Sonderfall: Überwachung am Arbeitsplatz durch Kollegen
„Ich habe das Gefühl, mein Kollege überwacht mich.“ Auch wenn Ihr Partner skeptisch auf Ihren Verdacht reagiert, tatsächlich kann es vorkommen, dass Sie eine Kollegin oder ein Kollege kontrolliert und überwacht – vielleicht im Auftrag der Chefetage, vielleicht aber auch aus eigenem Antrieb. Ein Beispiel ist die Arbeitszeitkontrolle durch Kollegen. Mitarbeiter ausspionieren, dazu sollten Sie sich niemals verleiten lassen. Solch ein Verhalten ist nicht nur ein Vertrauensbruch, der zu einer vergifteten Arbeitsatmosphäre führt, sondern zieht auch rechtliche Konsequenzen nach sich – für den „Auftraggeber“ ebenso wie für den „Auftragnehmer“. Die wohlbekannte „Weisungsbefugnis“ Ihrer Vorgesetzten erstreckt sich keinesfalls auf die Arbeitszeitkontrolle durch Kollegen, sondern ausschließlich auf die Aufgaben, die in Ihrem Arbeitsvertrag festgehalten sind.
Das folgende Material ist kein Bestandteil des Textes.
(** Everything up to the first delimiter or NUL. *)
Lemma split_token l :
  0 ∈ l -> exists junk e post, l = junk ++ e :: post /\ Forall (tok_byte 32) junk /\ (e = 32 \/ e = 0).
Proof.
  induction l as [|c l IH]; [by intros ?%elem_of_nil|]. intros Hin.
  destruct (decide (c = 32 \/ c = 0)) as [Hc|Hc].
  { exists [], c, l. split; [done|]. split; [constructor|done]. }
  apply elem_of_cons in Hin as [<-|Hin]; [destruct Hc; auto|]. destruct (IH Hin) as (j & e & post & -> & Hj & He).
  exists (c :: j), e, post. split; [done|]. split; [constructor; [split; tauto|done]|done].
Qed.

(** The bytes up to the first space or NUL. *)
Fixpoint stray (l : list Z) : list Z :=
  match l with
  | [] => []
  | c :: l' => if (c =? 32) || (c =? 0) then [] else c :: stray l'
  end.

Lemma stray_split l :
  0 ∈ l -> exists e post, l = stray l ++ e :: post /\ Forall (tok_byte 32) (stray l) /\ (e = 32 \/ e = 0).
Proof.
  intros (junk & e & post & -> & Hj & He)%split_token. exists e, post.
  assert (stray (junk ++ e :: post) = junk) as ->; [|done].
  induction Hj as [|c junk [H0 H32] _ IH]; simpl.
  - destruct He as [-> | ->]; done.
  - destruct (Z.eqb_spec c 32), (Z.eqb_spec c 0); try lia. simpl. by rewrite IH.
Qed.

(** [strtok] overwrites delimiters with NUL and nothing else. *)
Lemma strtok_keeps d buf s t buf' sv :
  strtok d buf s = Ok (t, buf', sv) ->
  length buf' = length buf /\ forall i, buf !! i = Some 0 -> buf' !! i = Some 0.
Proof.
  unfold strtok. intros H. repeat (case_match; simplify_eq); split; try done.
  all: rewrite ?length_insert; try done.
  all: intros i Hi; destruct (decide (i = (s + spn d (drop s buf) + n)%nat)) as [->|];
    [rewrite list_lookup_insert_eq; [done|by eapply lookup_lt_Some]|by rewrite list_lookup_insert_ne by congruence].
Qed.
(* ===== verification/Js.v ===== *)
(** * JavaScript values

    The part of the language the web tier uses: strings as byte lists,
    binary64 numbers (the executable semantics of the standard library),
    [toString], string concatenation, [ToNumber] of a string, loose equality
    and [parseInt].  A [TypeError] is [Crash]. *)

From Stdlib Require Import SpecFloat.
From S2P Require Import Prelude CString.

(** ** Numbers *)

Definition fdiv : spec_float -> spec_float -> spec_float := SFdiv 53 1024.
Definition fmul : spec_float -> spec_float -> spec_float := SFmul 53 1024.
Definition of_Z (z : Z) : spec_float := binary_normalize 53 1024 z 0 false.

(** The double nearest to [m * 10 ^ e]. *)
Definition of_decimal (neg : bool) (m : Z) (e : Z) : spec_float :=
  match m with
  | Zpos p =>
      if 0 <=? e then
        let v := Zpos p * 10 ^ e in
        binary_normalize 53 1024 (if neg then - v else v) 0 false
      else
        match 10 ^ (- e) with
        | Zpos q => fdiv (S754_finite neg p 0) (S754_finite false q 0)
        | _ => S754_nan
        end
  | _ => S754_zero neg
  end.

(** Truncation towards zero; [None] for NaN and the infinities. *)
Definition trunc (f : spec_float) : option Z :=
  match f with
  | S754_zero _ => Some 0
  | S754_finite s m e => Some ((if s then -1 else 1) * Z.shiftl (Zpos m) e)
  | _ => None
  end.

(** ** ToNumber of a string *)

Definition strip (s : list Z) : list Z := rev (skip_spaces (rev (skip_spaces s))).

(** The leading decimal digits: their value, their number, and the rest. *)
Fixpoint digits (acc : Z) (n : Z) (s : list Z) : Z * Z * list Z :=
  match s with
  | c :: s' => if is_digit c then digits (10 * acc + (c - 48)) (n + 1) s' else (acc, n, s)
  | [] => (acc, n, [])
  end.

Definition hex_val (c : Z) : option Z :=
  if is_digit c then Some (c - 48)
  else if (97 <=? c) && (c <=? 102) then Some (c - 87)
  else if (65 <=? c) && (c <=? 70) then Some (c - 55) else None.

Fixpoint radix_digits (b acc : Z) (s : list Z) : option Z :=
  match s with
  | [] => Some acc
  | c :: s' =>
      match hex_val c with
      | Some d => if d <? b then radix_digits b (b * acc + d) s' else None
      | None => None
      end
  end.

(** An optional exponent that ends the literal. *)
Definition exponent (s : list Z) : option Z :=
  match s with
  | [] => Some 0
  | c :: s' =>
      if (c =? 101) || (c =? 69) then
        let '(neg, s') := match s' with
          | 43 :: t => (false, t) | 45 :: t => (true, t) | _ => (false, s') end in
        match digits 0 0 s' with
        | (e, n, []) => if n =? 0 then None else Some (if neg then - e else e)
        | _ => None
        end
      else None
  end.

Definition unsigned_decimal (neg : bool) (s : list Z) : spec_float :=
  if bool_decide (s = bytes "Infinity") then S754_infinity neg
  else
    let '(m, n, s) := digits 0 0 s in
    let '(m, n, k, s) := match s with
      | 46 :: s' => let '(m', n', s'') := digits m 0 s' in (m', n + n', n', s'')
      | _ => (m, n, 0, s)
      end in
    if n =? 0 then S754_nan
    else match exponent s with
         | Some e => of_decimal neg m (e - k)
         | None => S754_nan
         end.

Definition prefixed (b : Z) (s : list Z) : spec_float :=
  match s with
  | [] => S754_nan
  | _ => match radix_digits b 0 s with Some v => of_Z v | None => S754_nan end
  end.

Definition to_number (s : list Z) : spec_float :=
  match strip s with
  | [] => S754_zero false
  | 48 :: 120 :: t | 48 :: 88 :: t => prefixed 16 t
  | 48 :: 111 :: t | 48 :: 79 :: t => prefixed 8 t
  | 48 :: 98 :: t | 48 :: 66 :: t => prefixed 2 t
  | 43 :: t => unsigned_decimal false t
  | 45 :: t => unsigned_decimal true t
  | t => unsigned_decimal false t
  end.

(** ** Values

    The numbers the web tier turns into text are integers. *)

Inductive jsval :=
| JUndefined
| JNull
| JBool (b : bool)
| JNum (n : Z)
| JStr (s : list Z).

#[export] Instance jsval_eq_dec : EqDecision jsval.
Proof. solve_decision. Defined.

Definition show (v : jsval) : list Z :=
  match v with
  | JUndefined => bytes "undefined"
  | JNull => bytes "null"
  | JBool b => bytes (if b then "true" else "false")
  | JNum n => dec n
  | JStr s => s
  end.

(** [v.toString()]. *)
Definition toString (v : jsval) : outcome (list Z) :=
  match v with JUndefined | JNull => Crash | _ => Ok (show v) end.

(** [a + b] where one of the two is a string. *)
Definition concat_js (a b : jsval) : list Z := show a ++ show b.

(** Booleans compare as numbers. *)
Definition unbool (v : jsval) : jsval := match v with JBool b => JNum (b2z b) | _ => v end.

(** [a == b]. *)
Definition loose_eq (a b : jsval) : bool :=
  match unbool a, unbool b with
  | (JUndefined | JNull), (JUndefined | JNull) => true
  | JStr s, JStr t => bool_decide (s = t)
  | JNum n, JNum m => n =? m
  | JNum n, JStr s | JStr s, JNum n => SFeqb (of_Z n) (to_number s)
  | _, _ => false
  end.

(** [parseInt(s)] of a string; [None] is NaN. *)
Definition parseInt (s : list Z) : option Z :=
  let s := skip_spaces s in
  let '(neg, s) := match s with 45 :: t => (true, t) | 43 :: t => (false, t) | _ => (false, s) end in
  let sign v : Z := if neg then - v else v in
  match s with
  | 48 :: 120 :: t | 48 :: 88 :: t =>
      let fix go acc n t := match t with
        | c :: t' => match hex_val c with Some d => go (16 * acc + d) (S n) t' | None => (acc, n) end
        | [] => (acc, n) end in
      match go 0 O t with (_, O) => None | (v, _) => Some (sign v) end
  | _ => match digits 0 0 s with (v, n, _) => if n =? 0 then None else Some (sign v) end
  end.

(** ** Lemmas *)

Lemma loose_eq_str s t : loose_eq (JStr s) (JStr t) = bool_decide (s = t).
Proof. done. Qed.

Lemma digits_dec acc n s :
  Forall (fun c => is_digit c = true) s ->
  digits acc n s = (digits_val acc s, n + Z.of_nat (length s), []).
Proof.
  intros Hs. revert acc n. induction Hs as [|c s Hc _ IH]; intros acc n; simpl.
  - by rewrite Z.add_0_r.
  - rewrite Hc, IH. f_equal. f_equal. lia.
Qed.

(** The decimal form of a number is read back. *)
Lemma parseInt_dec n : 0 <= n < 2147483648 -> parseInt (dec n) = Some n.
Proof.
  intros Hn. pose proof (atoi_dec_nonneg n Hn) as Hval. rewrite dec_nonneg in * by lia.
  pose proof (dec_digits_digit 20 n) as Hd. pose proof (dec_digits_nonempty 19 n) as Hne.
  pose proof (dec_digits_val 20 n) as Hdv.
  assert (digits 0 0 (dec_digits 20 n) = (n, Z.of_nat (length (dec_digits 20 n)), [])) as Hdig
    by (rewrite digits_dec, Hdv by (done || (simpl; lia)); done).
  destruct (dec_digits 20 n) as [|c s] eqn:E; [done|]. unfold parseInt.
  pose proof Hd as [Hc Hs]%Forall_cons.
  assert (is_space c = false) as Hsp.
  { unfold is_space, is_digit in *. zdecide_in Hc; try done. zdecide; simpl; lia. }
  cbn [skip_spaces]. rewrite Hsp.
  assert (c <> 43 /\ c <> 45) as [? ?] by (split; apply digit_not; (done || lia)).
  replace (match c :: s with 45 :: t => (true, t) | 43 :: t => (false, t) | _ => (false, c :: s) end)
    with (false, c :: s).
  2: { repeat (case_match; try done); lia. }
  assert (match s with 120 :: _ | 88 :: _ => False | _ => True end) as Hx.
  { destruct s as [|d s]; [done|]. apply Forall_cons in Hs as [Hd' _].
    assert (d <> 120 /\ d <> 88) by (split; apply digit_not; (done || lia)).
    repeat (case_match; try done); lia. }
  rewrite Hdig. cbn [length]. destruct (Z.eqb_spec (Z.of_nat (S (length s))) 0); [lia|].
  repeat (case_match; try done).
Qed.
Aber warum sollten Ihre Kollegen Sie überwachen wollen, wenn nicht im Auftrag „von oben“? Dafür gibt es mehrere Möglichkeiten. Vielleicht ist hier übermäßiger Ehrgeiz oder ein hohes Maß an Unsicherheit im Spiel. Vielleicht geht es auch darum, Kollegen auszustechen und in der Chefetage zu diskreditieren. Oder die Kollegen haben einfach eine völlig falsche Auffassung von ihren Aufgabenfeldern. Was auch immer der Antrieb ist, suchen Sie am besten das Gespräch und stellen Sie klar, dass Sie das Verhalten inakzeptabel finden. Fragen Sie aber auch nach dem Grund für die Überwachung. Im besten Fall können Sie die Situation so schon klären.
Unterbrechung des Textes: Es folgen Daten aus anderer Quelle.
(* ===== verification/MpegBlock.v ===== *)
(** * Blocks (public/lib/jsmpg.js, block layer)

    The coefficients of an 8 by 8 block, the inverse transform and the four
    ways of putting a block in its plane.  [blockData] is the Int32Array the
    decoder reuses for every block, so it must be all zero between blocks. *)

From S2P Require Import Prelude JsArray MpegTables BitReader.

(** ** The inverse transform *)

(** The transform of eight values [v 0] .. [v 7] that the column loop and the
    row loop share; the results in order. *)
Definition idct8 (v : Z -> Z) : list Z :=
  let b1 := v 4 in
  let b3 := v 2 + v 6 in
  let b4 := v 5 - v 3 in
  let tmp1 := v 1 + v 7 in
  let tmp2 := v 3 + v 5 in
  let b6 := v 1 - v 7 in
  let b7 := tmp1 + tmp2 in
  let m0 := v 0 in
  let x4 := shr (b6 * 473 - b4 * 196 + 128) 8 - b7 in
  let x0 := x4 - shr ((tmp1 - tmp2) * 362 + 128) 8 in
  let x1 := m0 - b1 in
  let x2 := shr ((v 2 - v 6) * 362 + 128) 8 - b3 in
  let x3 := m0 + b1 in
  let y3 := x1 + x2 in
  let y4 := x3 + b3 in
  let y5 := x1 - x2 in
  let y6 := x3 - b3 in
  let y7 := - x0 - shr (b4 * 473 + b6 * 196 + 128) 8 in
  [b7 + y4; x4 + y3; y5 - x0; y6 - y7; y6 + y7; x0 + y5; y3 - x4; y4 - b7].

(** [blockData[pos 0] = r0; ...; blockData[pos 7] = r7] in an Int32Array. *)
Fixpoint store_all (pos : Z -> Z) (k : Z) (rs : list Z) (data : list Z) : list Z :=
  match rs with
  | [] => data
  | r :: rs' => store_all pos (k + 1) rs' (aset data (pos k) (s32 r))
  end.

Definition idct_column (i : Z) (data : list Z) : list Z :=
  store_all (fun k => k * 8 + i) 0 (idct8 (fun k => aget data (k * 8 + i))) data.

Definition idct_row (i : Z) (data : list Z) : list Z :=
  store_all (fun k => k + i) 0
    ((fun x => shr (x + 128) 8) <$> idct8 (fun k => aget data (k + i))) data.

Definition IDCT (data : list Z) : list Z :=
  let data := foldl (fun data i => idct_column i data) data [0; 1; 2; 3; 4; 5; 6; 7] in
  foldl (fun data i => idct_row i data) data [0; 8; 16; 24; 32; 40; 48; 56].

(** ** Placing a block

    One row of eight assignments to a Uint8ClampedArray; [f n old] is the value
    assigned for entry [n] of the block over [old]. *)
Fixpoint put_row (n8 : nat) (f : Z -> Z -> Z) (n destIndex : Z) (dest : list Z) : list Z :=
  match n8 with
  | O => dest
  | S n8' =>
      put_row n8' f (n + 1) (destIndex + 1)
        (tset dest destIndex (clamp8 (f n (aget dest destIndex))))
  end.

Fixpoint put_rows (rows : nat) (f : Z -> Z -> Z) (n destIndex scan : Z) (dest : list Z) : list Z :=
  match rows with
  | O => dest
  | S rows' =>
      put_rows rows' f (n + 8) (destIndex + (scan + 8)) scan (put_row 8 f n destIndex dest)
  end.

Definition copyBlockToDestination (blockData dest : list Z) (destIndex scan : Z) : list Z :=
  put_rows 8 (fun n _ => aget blockData n) 0 destIndex scan dest.
Definition addBlockToDestination (blockData dest : list Z) (destIndex scan : Z) : list Z :=
  put_rows 8 (fun n old => old + aget blockData n) 0 destIndex scan dest.
Definition copyValueToDestination (value : Z) (dest : list Z) (destIndex scan : Z) : list Z :=
  put_rows 8 (fun _ _ => value) 0 destIndex scan dest.
Definition addValueToDestination (value : Z) (dest : list Z) (destIndex scan : Z) : list Z :=
  put_rows 8 (fun _ old => old + value) 0 destIndex scan dest.

(** The same for a browser without clamped arrays: two nested loops over a
    Uint8Array, with the value clamped by hand. *)
Fixpoint clamp_row (j : nat) (f : Z -> Z -> Z) (n destIndex : Z) (dest : list Z) : Z * Z * list Z :=
  match j with
  | O => (n, destIndex, dest)
  | S j' =>
      let p := f n (aget dest destIndex) in
      clamp_row j' f (n + 1) (destIndex + 1)
        (tset dest destIndex (u8 (if 255 <? p then 255 else if p <? 0 then 0 else p)))
  end.

Fixpoint clamp_rows (i : nat) (f : Z -> Z -> Z) (n destIndex scan : Z) (dest : list Z) : list Z :=
  match i with
  | O => dest
  | S i' =>
      let '(n, destIndex, dest) := clamp_row 8 f n destIndex dest in
      clamp_rows i' f n (destIndex + scan) scan dest
  end.

Definition copyBlockToDestinationClamp (blockData dest : list Z) (destIndex scan : Z) : list Z :=
  clamp_rows 8 (fun n _ => aget blockData n) 0 destIndex scan dest.
Definition addBlockToDestinationClamp (blockData dest : list Z) (destIndex scan : Z) : list Z :=
  clamp_rows 8 (fun n old => aget blockData n + old) 0 destIndex scan dest.

(** ** Coefficients *)

(** [readCode] on one of the tables, which never gives [undefined]
    ([readCode_longest]). *)
Definition read (codeTable : list Z) (r : reader) : option (Z * reader) :=
  match readCode codeTable r with
  | Some (Some v, r) => Some (v, r)
  | _ => None
  end.

(** The value [blockData[0]] gets from [predictor] in an intra block. *)
Definition decode_dc (table : list Z) (predictor : Z) (r : reader) : option (Z * reader) :=
  '(dctSize, r) ← read table r;
  if 0 <? dctSize then
    let '(differential, r) := getBits r dctSize in
    if nz (Z.land differential (shl 1 (dctSize - 1)))
    then Some (s32 (predictor + differential), r)
    else Some (s32 (predictor + Z.lor (shl (-1) dctSize) (s32 (differential + 1))), r)
  else Some (s32 predictor, r).

(** The run and level of a coefficient that is not the end of the block. *)
Definition run_level (coeff : Z) (r : reader) : Z * Z * reader :=
  if coeff =? 65535 then
    let '(run, r) := getBits r 6 in
    let '(level, r) := getBits r 8 in
    if level =? 0 then let '(level, r) := getBits r 8 in (run, level, r)
    else if level =? 128 then let '(level, r) := getBits r 8 in (run, level - 256, r)
    else if 128 <? level then (run, level - 256, r)
    else (run, level, r)
  else
    let '(sign, r) := getBits r 1 in
    (shr coeff 8, if nz sign then - Z.land coeff 255 else Z.land coeff 255, r).

(** Dequantize, oddify, clip; [undefined * x >> 4] is 0. *)
Definition dequantize (intra : bool) (quantizerScale : Z) (quant : num) (level : Z) : Z :=
  let level := shl level 1 in
  let level := if intra then level else level + (if level <? 0 then -1 else 1) in
  let level := match quant with Some q => shr (level * quantizerScale * q) 4 | None => 0 end in
  let level := if Z.land level 1 =? 0 then level - (if 0 <? level then 1 else -1) else level in
  if 2047 <? level then 2047 else if level <? -2048 then -2048 else level.

(** The loop over the coefficients; [None] when it still runs after [fuel] of
    them.  An index past the zig-zag table is [undefined] and the assignment to
    [blockData[undefined]] changes no element. *)
Fixpoint coefficients (fuel : nat) (intra : bool) (quantizerScale : Z) (quantMatrix : list Z)
    (n : Z) (data : list Z) (r : reader) : option (Z * list Z * reader) :=
  match fuel with
  | O => None
  | S fuel' =>
      '(coeff, r) ← read DCT_COEFF r;
      let '(ended, r) :=
        if (coeff =? 1) && (0 <? n)
        then let '(b, r) := getBits r 1 in (b =? 0, r) else (false, r) in
      if ended then Some (n, data, r)
      else
        let '(run, level, r) := run_level coeff r in
        let n := n + run in
        let dezigZagged := tget ZIG_ZAG n in
        let level := dequantize intra quantizerScale
                       (dezigZagged ≫= fun z => tget quantMatrix z) level in
        let data := match dezigZagged with
                    | Some z => aset data z (s32 (level * aget PREMULTIPLIER_MATRIX z))
                    | None => data
                    end in
        coefficients fuel' intra quantizerScale quantMatrix (n + 1) data r
  end.

(** ** Where a block goes *)

Lemma length_put_row n8 f n i d : length (put_row n8 f n i d) = length d.
Proof. revert n i d. induction n8 as [|m IH]; intros; cbn [put_row]; [done|]. by rewrite IH, length_tset. Qed.

Lemma length_put_rows h f n i scan d : length (put_rows h f n i scan d) = length d.
Proof.
  revert n i d. induction h as [|m IH]; intros; cbn [put_rows]; [done|].
  by rewrite IH, length_put_row.
Qed.

Lemma put_row_byte n8 f n i d : Forall byte d -> Forall byte (put_row n8 f n i d).
Proof.
  revert n i d. induction n8 as [|m IH]; intros; cbn [put_row]; [done|].
  apply IH, tset_byte; [done|]. apply clamp8_byte.
Qed.

Lemma put_rows_byte h f n i scan d : Forall byte d -> Forall byte (put_rows h f n i scan d).
Proof.
  revert n i d. induction h as [|m IH]; intros; cbn [put_rows]; [done|].
  by apply IH, put_row_byte.
Qed.

Lemma put_row_get n8 f n i d j :
  0 <= i -> i + Z.of_nat n8 <= Z.of_nat (length d) -> 0 <= j ->
  aget (put_row n8 f n i d) j =
    if (i <=? j) && (j <? i + Z.of_nat n8) then clamp8 (f (n + (j - i)) (aget d j)) else aget d j.
Proof.
  revert n i d. induction n8 as [|m IH]; intros n i d Hi Hl Hj; cbn [put_row].
  { zdecide; cbn; done || lia. }
  rewrite IH by (rewrite ?length_tset; lia).
  destruct (Z.eq_dec i j) as [->|Hne].
  - rewrite aget_tset_eq by lia. zdecide; cbn; try lia. do 2 f_equal. lia.
  - rewrite aget_tset_ne by lia. zdecide; cbn; try lia; try done. do 2 f_equal. lia.
Qed.

Lemma put_rows_get h f n i scan d j :
  let w := scan + 8 in
  8 <= w -> 0 <= i -> i + (Z.of_nat h - 1) * w + 8 <= Z.of_nat (length d) -> 0 <= j ->
  aget (put_rows h f n i scan d) j =
    if (i <=? j) && (j <? i + Z.of_nat h * w) && ((j - i) mod w <? 8)
    then clamp8 (f (n + 8 * ((j - i) / w) + (j - i) mod w) (aget d j)) else aget d j.
Proof.
  intros w Hw. revert n i d. induction h as [|h IH]; intros n i d Hi Hl Hj; cbn [put_rows].
  { zdecide; cbn; done || lia. }
  fold w. rewrite IH; [|lia|rewrite length_put_row; lia|done].
  assert (0 <= Z.of_nat h * w) by (apply Z.mul_nonneg_nonneg; lia).
  rewrite put_row_get; [|done|lia|done].
  replace (j - (i + w)) with (j - i + (-1) * w) by lia.
  rewrite Z.mod_add, Z.div_add by lia.
  replace (Z.of_nat (S h) * w) with (w + Z.of_nat h * w) by lia.
  set (hw := Z.of_nat h * w) in *. clearbody hw. clear IH.
  assert (0 <= j - i < w -> (j - i) mod w = j - i) by (intros; by apply Z.mod_small).
  assert (0 <= j - i < w -> (j - i) / w = 0) by (intros; by apply Z.div_small).
  pose proof (Z.mod_pos_bound (j - i) w ltac:(lia)).
  zdecide; cbn [andb]; try done; try lia; do 2 f_equal; lia.
Qed.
Egal, ob es sich um einen besonders perfiden Fall von unzulässiger Mitarbeiter-Überwachung durch Ihre Vorgesetzten handelt oder ihr Kollege auf eigene Faust handelt – Sie können auf jeden Fall dagegen vorgehen.
Lesetipp
In der Berufswelt treffen unterschiedliche Erwartungshaltungen, Wertvorstellungen und Interessen aufeinander, was zu Konflikten führen kann. Jetzt mehr über den Umgang mit Konflikten am Arbeitsplatz lesen.
zum BeitragFazit
In Deutschland ist die Mitarbeiter-Überwachung streng reglementiert. Insbesondere die Persönlichkeitsrechte von Arbeitnehmern wiegen in den meisten Fällen schwerer als so genannte „berechtigte Interessen“ der Arbeitgeber, die etwa eine Videoüberwachung am Arbeitsplatz rechtfertigen würden. In der Regel müssen Arbeitnehmer über jede Art von Überwachungsmaßnahme unterrichtet werden und diesen auch ausdrücklich freiwillig zustimmen. Heimliche Überwachungsmethoden durch versteckte Kameras, Key-Logger oder eine Observation sind nur in Ausnahmefällen zulässig – etwa bei konkretem Verdacht auf einen schweren Pflichtverstoß oder eine Straftat. Die Inhalte privater E-Mails und Gespräche sind für den Vorgesetzten tabu. Arbeitgeber müssen insbesondere den Datenschutz und Löschfristen beachten und Ihnen jederzeit Auskunft über Sie betreffende personenbezogene Daten geben können. Und: All das gilt gleichermaßen für reguläre Arbeitsplätze wie auch für die Home-Office-Überwachung.